* [Exercise goal]:
Set down exactly, from the records below, the line with "NoColor : bool;" through the line with "mkConfig p (Outputs", and nothing else.

══════════════════════════════

#[export] Instance AttributeFilter_eq_dec : EqDecision AttributeFilter.
Proof. solve_decision. Defined.
#[export] Instance ProductFilter_eq_dec : EqDecision ProductFilter.
Proof. solve_decision. Defined.
#[export] Instance PriceFilter_eq_dec : EqDecision PriceFilter.
Proof. solve_decision. Defined.

(** Why a component has no unit price. *)
Inductive Reason : Type :=
| NoMatch
| CatalogUnavailable.

#[export] Instance Reason_eq_dec : EqDecision Reason.
Proof. solve_decision. Defined.

(** Resolved state of a cost component: not looked up yet, a unit price,
    or the explicit unresolved marker with its reason. *)
Inductive PriceState : Type :=
| Pending
| Resolved (p : Decimal)
| Unresolved (r : Reason).

#[export] Instance PriceState_eq_dec : EqDecision PriceState.
Proof. solve_decision. Defined.

(** Computed state of a cost component. *)
Inductive Cost : Type :=
| NotComputed
| CostOf (d : Decimal)
| NoUsageData
| CostUnresolved.

Record CostComponent : Type := mkCostComponent {
  Name : string;
  Unit : string;
  UnitMultiplier : Decimal;
  HourlyQuantity : option Decimal;
  MonthlyQuantity : option Decimal;
  ProductFilter_ : option ProductFilter;
  PriceFilter_ : option PriceFilter;
  price : PriceState;
  HourlyCost : Cost;
  MonthlyCost : Cost
}.

Record UsageItem : Type := mkUsageItem { UsageKey : string }.

(** A resource is a tree: it owns cost components and sub-resources. *)
#[local] Set Warnings "-register-all".
Inductive Resource : Type := mkResource {
  ResName : string;
  CostComponents : list CostComponent;
  SubResources : list Resource;
  NoPrice : bool;
  IsSkipped : bool;
  UsageSchema : list UsageItem
}.

(** [schema.UsageData] and [schema.Project], as far as [runMain] sees
    them: a project is the root of the resource trees. *)
Record UsageData : Type := mkUsageData {
  UsageAddress : string;
  Attributes : gmap string string
}.

Record Project : Type := mkProject {
  ProjectName : string;
  Resources : list Resource
}.

(** The data-model invariant on a resource: unless it is intentionally
    priceless, it has a cost component or is marked skipped. *)
Definition priced_or_skipped (r : Resource) : Prop :=
  NoPrice r = false → CostComponents r ≠ [] ∨ IsSkipped r = true.

End schema.

(** ** Package [aws]: the Elastic IP resource *)
Module aws.
Import decimal schema.

Record EIP : Type := mkEIP {
  Address : string;
  Region : string;
  CustomerOwnedIPv4Pool : string;
  Instance_ : string;
  NetworkInterface : string
}.

Definition EIPUsageSchema : list UsageItem := [].

Definition strPtr (s : string) : option string := Some s.
Definition decimalPtr (d : Decimal) : option Decimal := Some d.

(** Go's [s != ""]. *)
Definition nonempty (s : string) : bool := bool_decide (s ≠ "").

Definition BuildResource (r : EIP) : Resource :=
  if nonempty (CustomerOwnedIPv4Pool r) || nonempty (Instance_ r)
     || nonempty (NetworkInterface r)
  then
    {| ResName := Address r;
       CostComponents := [];
       SubResources := [];
       NoPrice := true;
       IsSkipped := true;
       UsageSchema := EIPUsageSchema |}
  else
    {| ResName := Address r;
       CostComponents := [
         {| Name := "IP address (if unused)";
            Unit := "hours";
            UnitMultiplier := NewFromInt 1;
            HourlyQuantity := decimalPtr (NewFromInt 1);
            MonthlyQuantity := None;
            ProductFilter_ := Some
              {| VendorName := strPtr "aws";
                 schema.Region := strPtr (Region r);
                 Service := strPtr "AmazonEC2";
                 ProductFamily := strPtr "IP Address";
                 AttributeFilters := [
                   {| Key := "usagetype";
                      Value := None;
                      ValueRegex := strPtr "/ElasticIP:IdleAddress/" |} ] |};
            PriceFilter_ := Some
              {| PurchaseOption := None;
                 StartUsageAmount := strPtr "1";
                 TermLength := None |};
            price := Pending;
            HourlyCost := NotComputed;
            MonthlyCost := NotComputed |} ];
       SubResources := [];
       NoPrice := false;
       IsSkipped := false;
       UsageSchema := EIPUsageSchema |}.

End aws.

(** ** Package [errors] (github.com/pkg/errors over the standard library)

    A Go [error] is an interface value; the ones that travel through
    [runMain] are pointers to error objects, compared by identity.  An
    error is modelled as a reference into a heap of error objects, and
    Go's [nil] as [None] at type [option error].  Because an object's
    cause is again a reference, a heap can hold a cyclic chain of causes,
    exactly as pointers can in Go. *)
Module errors.

Abbreviation error := nat (only parsing).

(** The dynamic types the code distinguishes. *)
Inductive dynType : Type :=
| fundamental          (* errors.New *)
| withMessage          (* inner layer of errors.Wrap *)
| withStack            (* outer layer of errors.Wrap *)
| PricingAPIError      (* *prices.PricingAPIError *)
| otherType.

#[export] Instance dynType_eq_dec : EqDecision dynType.
Proof. solve_decision. Defined.

Record object : Type := mkObject {
  dyn : dynType;
  text : string;            (* what the Error() method returns *)
  cause : option error;     (* what the Unwrap() method returns; None
                               also when the type has no such method *)
  accepts : list error      (* targets for which the object's own
                               Is(target) method answers true *)
}.

Abbreviation heap := (list object) (only parsing).

(** [errors.Unwrap(err)]: [nil] for [nil]. *)
Definition Unwrap (h : heap) (err : option error) : option error :=
  e ← err; o ← h !! e; cause o.

(** [err.Error()]. *)
Definition Error (h : heap) (e : error) : string :=
  match h !! e with Some o => text o | None => "" end.

Definition typeOf (h : heap) (e : error) : dynType :=
  match h !! e with Some o => dyn o | None => otherType end.

Definition IsMethod (h : heap) (e target : error) : bool :=
  match h !! e with
  | Some o => bool_decide (target ∈ accepts o)
  | None => false
  end.

(** [errors.New(message)] allocates a fresh object. *)
Definition New (h : heap) (message : string) : heap * error :=
  (h ++ [mkObject fundamental message None []], length h).

(** [errors.Wrap(err, message)]: [nil] for [nil]; otherwise a [withStack]
    around a [withMessage] around [err]. *)
Definition Wrap (h : heap) (err : option error) (message : string)
  : heap * option error :=
  match err with
  | None => (h, None)
  | Some e =>
      let m := message +:+ ": " +:+ Error h e in
      (h ++ [mkObject withMessage m (Some e) [];
             mkObject withStack m (Some (length h)) []],
       Some (S (length h)))
  end.

(** [errors.Is(err, target)] for a non-nil comparable [target]: walk the
    chain of causes of [err] until an error equal to [target], or one
    whose [Is] method accepts it, is found.  The walk is a loop; [fuel]
    bounds the number of further [Unwrap] steps, and [None] means the
    bound was reached.  A [nil] error matches nothing. *)
Fixpoint Is_loop (fuel : nat) (h : heap) (err target : error) : option bool :=
  if bool_decide (err = target) then Some true
  else if IsMethod h err target then Some true
  else match Unwrap h (Some err) with
       | None => Some false
       | Some err' =>
           match fuel with
           | O => None
           | S fuel' => Is_loop fuel' h err' target
           end
       end.

Definition Is (fuel : nat) (h : heap) (err : option error) (target : error)
  : option bool :=
  match err with
  | None => Some false
  | Some e => Is_loop fuel h e target
  end.

(** The error reached from [e] by [n] applications of [errors.Unwrap]. *)
Fixpoint unwrap_n (h : heap) (n : nat) (e : option error) : option error :=
  match n with
  | O => e
  | S k => unwrap_n h k (Unwrap h e)
  end.

(** The chain of causes of [e] is finite (hence acyclic): [nil] is
    reached after finitely many steps. *)
Definition finite_chain (h : heap) (e : error) : Prop :=
  ∃ n, unwrap_n h n (Some e) = None.

(** [r] is a deepest error of the chain of [e]: reachable by repeated
    [Unwrap], and with no cause of its own. *)
Definition root_cause (h : heap) (e r : error) : Prop :=
  (∃ n, unwrap_n h n (Some e) = Some r) ∧ Unwrap h (Some r) = None.

(** A heap without dangling references: every error, and every cause, is
    an object of the heap.  Go's pointers always are. *)
Definition closed (h : heap) : Prop :=
  ∀ i o e, h !! i = Some o → cause o = Some e → (e < length h)%nat.

End errors.


(** ** Package [config] *)
Module config.

Record TerraformProject : Type := mkTerraformProject {
  Path : string;
  UseState : bool;
  PlanFlags : string;
  UsageFile : string
}.

Record Output : Type := mkOutput {
  Format : string;
  ShowSkipped : bool;
  OutputPath : string          (* the [Path] field of [config.Output] *)
}.

Record Projects : Type := mkProjects {
  Terraform : list TerraformProject
}.

(** [config.Environment]: the one field [runMain] writes, and the rest
    as a table of named values. *)
Record Environment : Type := mkEnvironment {
  HasUsageFile : bool;
  fields : gmap string string
}.

Record Config : Type := mkConfig {
  cfgProjects : Projects;
  Outputs : list Output;
  NoColor : bool;
  LogLevel : string;
  cfgEnvironment : Environment
}.

Definition withEnvironment (c : Config) (e : Environment) : Config :=
  mkConfig (cfgProjects c) (Outputs c) (NoColor c) (LogLevel c) e.

Definition withProjects (c : Config) (p : Projects) : Config :=
  mkConfig p (Outputs c) (NoColor c) (LogLevel c) (cfgEnvironment c).

Definition withOutputs (c : Config) (o : list Output) : Config :=
  mkConfig (cfgProjects c) o (NoColor c) (LogLevel c) (cfgEnvironment c).

Definition withHasUsageFile (e : Environment) (b : bool) : Environment :=
  mkEnvironment b (fields e).

End config.

(** ** Package [strings] *)
Module strings_.

(** [strings.ToLower], on the ASCII letters: a string is a string of
    bytes, and a byte that is not one of A-Z is left as it is.  Go maps
    by code point, so also the upper-case letters beyond ASCII; the
    format names [runMain] tells apart are ASCII. *)
Definition lower_ascii (c : ascii) : ascii :=
  let n := nat_of_ascii c in
  if (Nat.leb 65 n && Nat.leb n 90)%bool then ascii_of_nat (n + 32) else c.

Fixpoint ToLower (s : string) : string :=
  match s with
  | EmptyString => EmptyString
  | String c s' => String (lower_ascii c) (ToLower s')
  end.

End strings_.

(** ** Package [main]: [cmd/infracost/run.go] *)
Module main.
Import errors config schema.

Definition nl : string := String (ascii_of_nat 10) EmptyString.

(** [ui.SpinnerOptions], [output.Options]. *)
Record SpinnerOptions : Type := mkSpinnerOptions {
  EnableLogging : bool;
  SpinnerNoColor : bool
}.

Record Options : Type := mkOptions {
  OptShowSkipped : bool;
  OptNoColor : bool
}.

══════════════════════════════

* [Response for this exercise]:
  NoColor : bool;
  LogLevel : string;
  cfgEnvironment : Environment
}.

Definition withEnvironment (c : Config) (e : Environment) : Config :=
  mkConfig (cfgProjects c) (Outputs c) (NoColor c) (LogLevel c) e.

Definition withProjects (c : Config) (p : Projects) : Config :=
  mkConfig p (Outputs c) (NoColor c) (LogLevel c) (cfgEnvironment c).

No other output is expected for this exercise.